Baca Juga :   Ganjar Ubah Pola Vaksinasi Covid-19 Terhadap Lansia

Ganjar juga mengapresiasi langkah Pemkab Grobogan yang melaksanakan vaksinasi sampai ke desa-desa. Mulai balai desa, puskesmas dan lainnya. Dengan cara seperti itu, percepatan pasti bisa dilakukan.

Ia juga mengungkapkan, pihaknya akan membantu untuk mencapai target 50 persen tersebut.

“Nanti kita bantu agar segera mencapai target 50 persen. Sehingga, levelingnya yang sudah bagus tidak naik hanya karena suntikannya kurang. Tugas saya nanti komunikasi ke Menkes agar daerah dengan jumlah penduduk besar seperti Grobogan ini, mendapat alokasi yang lebih banyak,” pungkasnya.

Sementara itu, Bupati Grobogan Sri Sumarni mengatakan, vaksinasi dosis pertama di Grobogan saat ini baru mencapai 36,96 persen. Sementara dosis kedua, baru mencapai 15,69 persen.

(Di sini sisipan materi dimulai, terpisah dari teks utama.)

(* ===== verification/MooFacts.v ===== *)
(** * The invariant of the internal allocator

    What holds between calls of a thread: the regions it owns, the bins in
    them, which slots are handed out and which are free. *)

From Stdlib Require Import ZArith Lia.
From stdpp Require Import base gmap option list.
From S2P Require Import Prelude Moo MooSpanFacts.

Local Set Warnings "-clear-no-such-hyp".

(** ** Layout of a region *)

Definition nbytes (index : Z) : Z := 2 ^ (64 - index).
Definition binsize (index : Z) : Z := Z.max standardBinSize (nbytes index).
Definition region_bytes (index : Z) : Z := Z.max alignment (round_up_alignment (regionSize + nbytes index)).
Definition num_bins (index : Z) : Z := (region_bytes index - sizeof_Region) / binsize index.
Definition align_to (x al : Z) : Z := (x + al - 1) / al * al.
Definition data_off (index : Z) : Z :=
  align_to (sizeof_Region + sizeof_Bin * num_bins index) (Z.min 4096 (nbytes index)).
(** The bins that fit. *)
Definition max_bins (index : Z) : Z := (region_bytes index - data_off index) / binsize index.
Definition bin_start (a index : Z) (i : nat) : Z := a + data_off index + Z.of_nat i * binsize index.

(** The size classes whose regions fit into the address space. *)
Definition class_ok (index : Z) : Prop := 18 ≤ index ≤ 61.

(** The arithmetic of the layout, checked for every size class. *)
Definition layout_check (index : Z) : bool :=
  (8 <=? nbytes index) && (region_bytes index <=? 2 ^ 47) &&
  (regionSize + nbytes index <=? region_bytes index) &&
  (region_bytes index <? regionSize + nbytes index + alignment) &&
  (region_bytes index mod alignment =? 0) &&
  (2 ^ Z.log2 (binsize index) =? binsize index) &&
  (nbytes index * (binsize index / nbytes index) =? binsize index) &&
  (1 <=? max_bins index) && (max_bins index <=? num_bins index) && (max_bins index <? 128) &&
  (sizeof_Region + sizeof_Bin * num_bins index <=? data_off index) &&
  (data_off index mod Z.min 4096 (nbytes index) =? 0) &&
  (data_off index + (max_bins index - 1) * binsize index + (binsize index - nbytes index) <? alignment) &&
  (0 <? Z.min 4096 (nbytes index)) && (alignment mod Z.min 4096 (nbytes index) =? 0) &&
  (2 ^ Z.log2 (Z.min 4096 (nbytes index)) =? Z.min 4096 (nbytes index)) &&
  (1 <=? binsize index / nbytes index) && (binsize index / nbytes index <? 2 ^ 15).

“Kalau mau mengejar target 50 persen masih jauh, soalnya penduduk kami di sini hampir 1,5 juta. Makanya saya selalu minta diperhatikan, kalau pembagiannya tidak proporsional kita akan ketinggalan terus,” katanya.

Ia membenarkan, masyarakat Grobogan antusias untuk divaksin. Mereka siap divaksin apa saja jenisnya tanpa mempersoalkan seperti di daerah lain.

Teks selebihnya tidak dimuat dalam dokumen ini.